In this paper, we proposed a framework for verifying symbolic computation of definite integrals, where the user can perform computations in an interface familiar from computer algebra systems, but with results verified by automatic translation to proofs in higher-order logic. The design of the framework follows a layered approach, with each layer focusing on a different aspect of the problem: methods for solving integrals, computer algebra, and proof reconstruction. We implemented a prototype system based on HolPy, and evaluated it on a test suite consisting of publicly available problem lists at the undergraduate level, showing its effectiveness on a large majority of cases.

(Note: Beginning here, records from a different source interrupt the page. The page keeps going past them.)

Section policy.
Context (fd : Z) (d : seccomp_data).
(** Argument [a] names a descriptor of the selected class; -1 selects all. *)
Definition selected (a : nat) : bool :=
  (fd =? -1) || (Z.land (low (arg d a)) MD_FD_SELECTOR_MASK =? Z.land (wrap32 fd) MD_FD_SELECTOR_MASK).
Definition is_nr (n : Z) : bool := d_nr d =? n.
Definition argument_in (a : nat) (l : list Z) : bool := existsb (λ v, low (arg d a) =? v) l.
Definition selected_call (l : list (Z * nat)) : bool := existsb (λ c, is_nr c.1 && selected c.2) l.

Definition duplicates_policy : Z :=
  if is_call d [SYS_dup; SYS_dup3] || (is_nr SYS_fcntl && argument_in 1 [F_DUPFD; F_DUPFD_CLOEXEC])
  then trace MD_INTERCEPT_DISPATCH else SECCOMP_RET_ALLOW.
Definition watch_policy : Z :=
  if is_nr SYS_ioctl && negb (argument_in 1 [FIONREAD]) then SECCOMP_RET_ALLOW
  else if is_call d [SYS_read; SYS_readv; SYS_ioctl; SYS_splice; SYS_tee]
  then (if selected 0 then trace MD_INTERCEPT_WATCH else SECCOMP_RET_ALLOW)
  else if is_nr SYS_sendfile then (if selected 1 then trace MD_INTERCEPT_WATCH else SECCOMP_RET_ALLOW)
  else duplicates_policy.
Definition proc_policy : Z :=
  if is_nr SYS_ioctl && argument_in 1 [FIOCLEX; FIONCLEX] then SECCOMP_RET_ALLOW
  else if is_nr SYS_mprotect
  then (if has_bits (low (arg d 2)) PROT_WRITE then trace MD_INTERCEPT_MEMORY else SECCOMP_RET_ALLOW)
  else if selected_call proc_data_calls then trace MD_INTERCEPT_PROC
  else if is_nr SYS_mmap && has_bits (low (arg d 3)) MAP_ANONYMOUS then SECCOMP_RET_ALLOW
  else if selected_call proc_file_calls then trace MD_INTERCEPT_PROC
  else if is_nr SYS_fcntl && argument_in 1 [F_GETFL; F_SETFL; F_GET_SEALS; F_ADD_SEALS]
  then (if selected 0 then trace MD_INTERCEPT_PROC else SECCOMP_RET_ALLOW)
  else if selected_call proc_copy_calls then trace MD_INTERCEPT_PROC
  else duplicates_policy.
Definition fd_policy (kind : Z) : Z :=
  if kind =? MD_FD_SELECTOR_WATCH then watch_policy
  else if kind =? MD_FD_SELECTOR_PROC then proc_policy
  else if kind =? MD_FD_SELECTOR_EPOLL_TARGET then
    (if selected_call [(SYS_epoll_ctl, 2%nat)] then trace MD_INTERCEPT_READINESS else duplicates_policy)
  else if kind =? MD_FD_SELECTOR_EPOLL then
    (if selected_call [(SYS_epoll_ctl, 0%nat); (SYS_epoll_pwait, 0%nat); (SYS_epoll_pwait2, 0%nat)]
     then trace MD_INTERCEPT_READINESS else duplicates_policy)
  else if is_call d [SYS_ppoll; SYS_pselect6] then trace MD_INTERCEPT_DISPATCH else SECCOMP_RET_ALLOW.
End policy.

(** ** The blocks decide the policy *)

Section decisions.
Context (fd : Z) (d : seccomp_data).
Let mask := if fd =? -1 then 0 else MD_FD_SELECTOR_MASK.
Lemma selected_mask a : (Z.land (low (arg d a)) mask =? Z.land (wrap32 fd) mask) = selected fd d a.
Proof. unfold selected, mask. destruct (fd =? -1); cbn [orb]; [by rewrite !Z.land_0_r|done]. Qed.

Lemma control_decides n a cookie :
  (a < 6)%nat →
  decides d (CONTROL mask fd n a cookie) (if is_nr d n && selected fd d a then Some (trace cookie) else None).
Proof.
  intros Ha rest st Hst. unfold CONTROL, is_nr. cbn [app]. bpf_step. rewrite Hst.
  destruct (d_nr d =? n) eqn:En; cbn [andb]; [|by repeat bpf_step].
  rewrite (exec_ld d _ (low (arg d a))) by (by apply seccomp_load_arg).
  do 2 bpf_step. rewrite selected_mask. destruct (selected fd d a); repeat bpf_step; [done|].
  by rewrite set_a_id.
Qed.
Lemma procs_decides l :
  Forall (λ c, (c.2 < 6)%nat) l →
  decides d (PROCS mask fd l) (if selected_call fd d l then Some (trace MD_INTERCEPT_PROC) else None).
Proof.
  unfold PROCS, selected_call. induction 1 as [|c l Hc Hl IH]; [apply decides_nil|]. intros rest st Hst.
  etrans; [exact (decides_app d _ _ _ _ (control_decides c.1 c.2 MD_INTERCEPT_PROC Hc) IH rest st Hst)|].
  cbn [existsb]. by destruct (is_nr d c.1 && selected fd d c.2).
Qed.
Ltac bpf_select := bpf_run; rewrite ?selected_mask.
Lemma duplicates_decides : decides d DUPLICATES (Some (duplicates_policy d)).
Proof.
  intros rest st Hst. unfold DUPLICATES. rewrite <- app_assoc, call_table_decides by done. unfold duplicates_policy.
  destruct (is_call d _); cbn [orb]; [done|]. unfold is_nr, argument_in. cbn [app existsb]. bpf_select. rewrite Hst.
  destruct (d_nr d =? SYS_fcntl); cbn [andb]; [|done].
  by destruct (low (arg d 1) =? F_DUPFD), (low (arg d 1) =? F_DUPFD_CLOEXEC).
Qed.
Lemma watch_decides : decides d (watch_program mask fd ++ DUPLICATES) (Some (watch_policy fd d)).
Proof.
  intros rest st Hst. unfold watch_program, watch_policy, is_call, argument_in, is_nr. rewrite <- app_assoc. cbn [app existsb].
  bpf_select. rewrite !Hst. rewrite ?(set_a_id st) by done. rewrite !duplicates_decides by done.
  destruct (d_nr d =? SYS_ioctl), (low (arg d 1) =? FIONREAD), (d_nr d =? SYS_read), (d_nr d =? SYS_readv); cbn [andb orb negb];
    by destruct (d_nr d =? SYS_splice), (d_nr d =? SYS_tee), (d_nr d =? SYS_sendfile), (selected fd d 0), (selected fd d 1).
Qed.
Lemma proc_control_decides :
  decides d proc_control
    (if is_nr d SYS_ioctl && argument_in d 1 [FIOCLEX; FIONCLEX] then Some SECCOMP_RET_ALLOW
     else if is_nr d SYS_mprotect
     then Some (if has_bits (low (arg d 2)) PROT_WRITE then trace MD_INTERCEPT_MEMORY else SECCOMP_RET_ALLOW)
     else None).
Proof.
  intros rest st Hst. unfold proc_control, argument_in, is_nr. cbn [app existsb]. bpf_select. rewrite !Hst.
  rewrite ?(set_a_id st) by done.
  by destruct (d_nr d =? SYS_ioctl), (low (arg d 1) =? FIOCLEX), (low (arg d 1) =? FIONCLEX), (d_nr d =? SYS_mprotect),
    (has_bits (low (arg d 2)) PROT_WRITE).
Qed.
Lemma proc_mmap_decides :
  decides d proc_mmap
    (if is_nr d SYS_mmap && has_bits (low (arg d 3)) MAP_ANONYMOUS then Some SECCOMP_RET_ALLOW else None).
Proof.
  intros rest st Hst. unfold proc_mmap, is_nr. cbn [app]. bpf_select. rewrite !Hst. rewrite ?(set_a_id st) by done.
  by destruct (d_nr d =? SYS_mmap), (has_bits (low (arg d 3)) MAP_ANONYMOUS).
Qed.
Lemma proc_fcntl_decides :
  decides d (proc_fcntl mask fd)
    (if is_nr d SYS_fcntl && argument_in d 1 [F_GETFL; F_SETFL; F_GET_SEALS; F_ADD_SEALS]
     then Some (if selected fd d 0 then trace MD_INTERCEPT_PROC else SECCOMP_RET_ALLOW) else None).
Proof.
  intros rest st Hst. unfold proc_fcntl, is_nr, argument_in. cbn [app existsb]. bpf_select. rewrite !Hst.
  rewrite ?(set_a_id st) by done.
  destruct (d_nr d =? SYS_fcntl), (low (arg d 1) =? F_GETFL), (low (arg d 1) =? F_SETFL), (low (arg d 1) =? F_GET_SEALS),
    (low (arg d 1) =? F_ADD_SEALS); cbn [andb orb]; by destruct (selected fd d 0).
Qed.
Lemma fd_code_decides kind st :
  exec (seccomp_env d) (md_fd_filter_code kind fd) 0 st = Some (fd_policy fd d kind).
Proof.
  unfold md_fd_filter_code, fd_policy. fold mask. bpf_step.
  destruct (kind =? MD_FD_SELECTOR_WATCH); [by apply decides_run, watch_decides|].
  destruct (kind =? MD_FD_SELECTOR_PROC).
  { apply decides_run; [done|]. unfold proc_policy.
    assert (∀ l, l ∈ [proc_data_calls; proc_file_calls; proc_copy_calls] → Forall (λ c : Z * nat, (c.2 < 6)%nat) l) as Hl.
    { intros l Hl. repeat (apply elem_of_cons in Hl as [->|Hl]; [by repeat constructor; cbn; lia|]). by apply elem_of_nil in Hl. }
    eapply (decides_eq d); [repeat (eapply decides_app; [first [apply proc_control_decides|apply proc_mmap_decides
      |apply proc_fcntl_decides|apply procs_decides, Hl; set_solver]|]); apply duplicates_decides|].
    unfold first. by repeat case_match. }
  destruct (kind =? MD_FD_SELECTOR_EPOLL_TARGET).
  { apply decides_run; [done|]. eapply (decides_eq d); [eapply decides_app; [apply control_decides; lia|apply duplicates_decides]|].
    unfold selected_call. cbn. rewrite orb_false_r. by destruct (_ && _). }
  destruct (kind =? MD_FD_SELECTOR_EPOLL); apply decides_run; try done.
  - eapply (decides_eq d); [repeat (eapply decides_app; [apply control_decides; lia|]); apply duplicates_decides|].
    unfold selected_call. cbn [existsb fst snd]. rewrite orb_false_r. unfold first. by repeat case_match.
  - eapply (decides_eq d); [eapply decides_app; [apply call_table_decides|]|].
    { instantiate (1 := Some SECCOMP_RET_ALLOW). by intros rest st' _. }
    by destruct (is_call d _).
Qed.
End decisions.

(** ** Gate exemptions *)

Definition is_u64 (v : Z) : Prop := 0 ≤ v ≤ UINT64_MAX.
Lemma halves_inj a b : is_u64 a → is_u64 b → high a = high b → low a = low b → a = b.
Proof.
  intros Ha Hb Hh Hl. apply Z.bits_inj'. intros i Hi.
  assert (∀ v, is_u64 v → 64 ≤ i → Z.testbit v i = false) as Hbig.
  { intros v [Hv1 Hv2] H64. destruct (decide (v = 0)) as [->|]; [apply Z.bits_0|]. apply Z.bits_above_log2; [done|].
    apply Z.log2_lt_pow2; [lia|]. apply Z.lt_le_trans with (2 ^ 64); [unfold UINT64_MAX in *; lia|]. by apply Z.pow_le_mono_r. }
  assert (∀ j, 0 ≤ j < 32 → Z.testbit UINT32_MAX j = true) as Hones.
  { intros j Hj. change UINT32_MAX with (Z.ones 32). apply Z.ones_spec_low. lia. }
  destruct (decide (i < 32)) as [H32|H32].
  - apply (f_equal (λ v, Z.testbit v i)) in Hl. unfold low in Hl. rewrite !Z.land_spec, Hones, !andb_true_r in Hl by lia. done.
  - destruct (decide (i < 64)) as [H64|H64]; [|by rewrite !Hbig by (done || lia)].
    apply (f_equal (λ v, Z.testbit v (i - 32))) in Hh. unfold high in Hh.
    rewrite !Z.land_spec, !Z.shiftr_spec, Hones, !andb_true_r in Hh by lia. by replace (i - 32 + 32) with i in Hh by lia.
Qed.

One immediate piece of future work is to secure the foundation of the higher-order logic proof, by formalizing the proofs of the required theorems. Another gap is the arithmetic computation and comparison of real constants, which, in the case of comparisons, would require approximation techniques [10].

Our prototype implementation focuses on definite integrals of one-variable functions. However, the idea can be applied more generally, by suitably extending the language of integration rules. For applications in the engineering domain, some extensions that would be of high value include linear algebra, improper integrals (including Laplace and Fourier transforms), and vector calculus.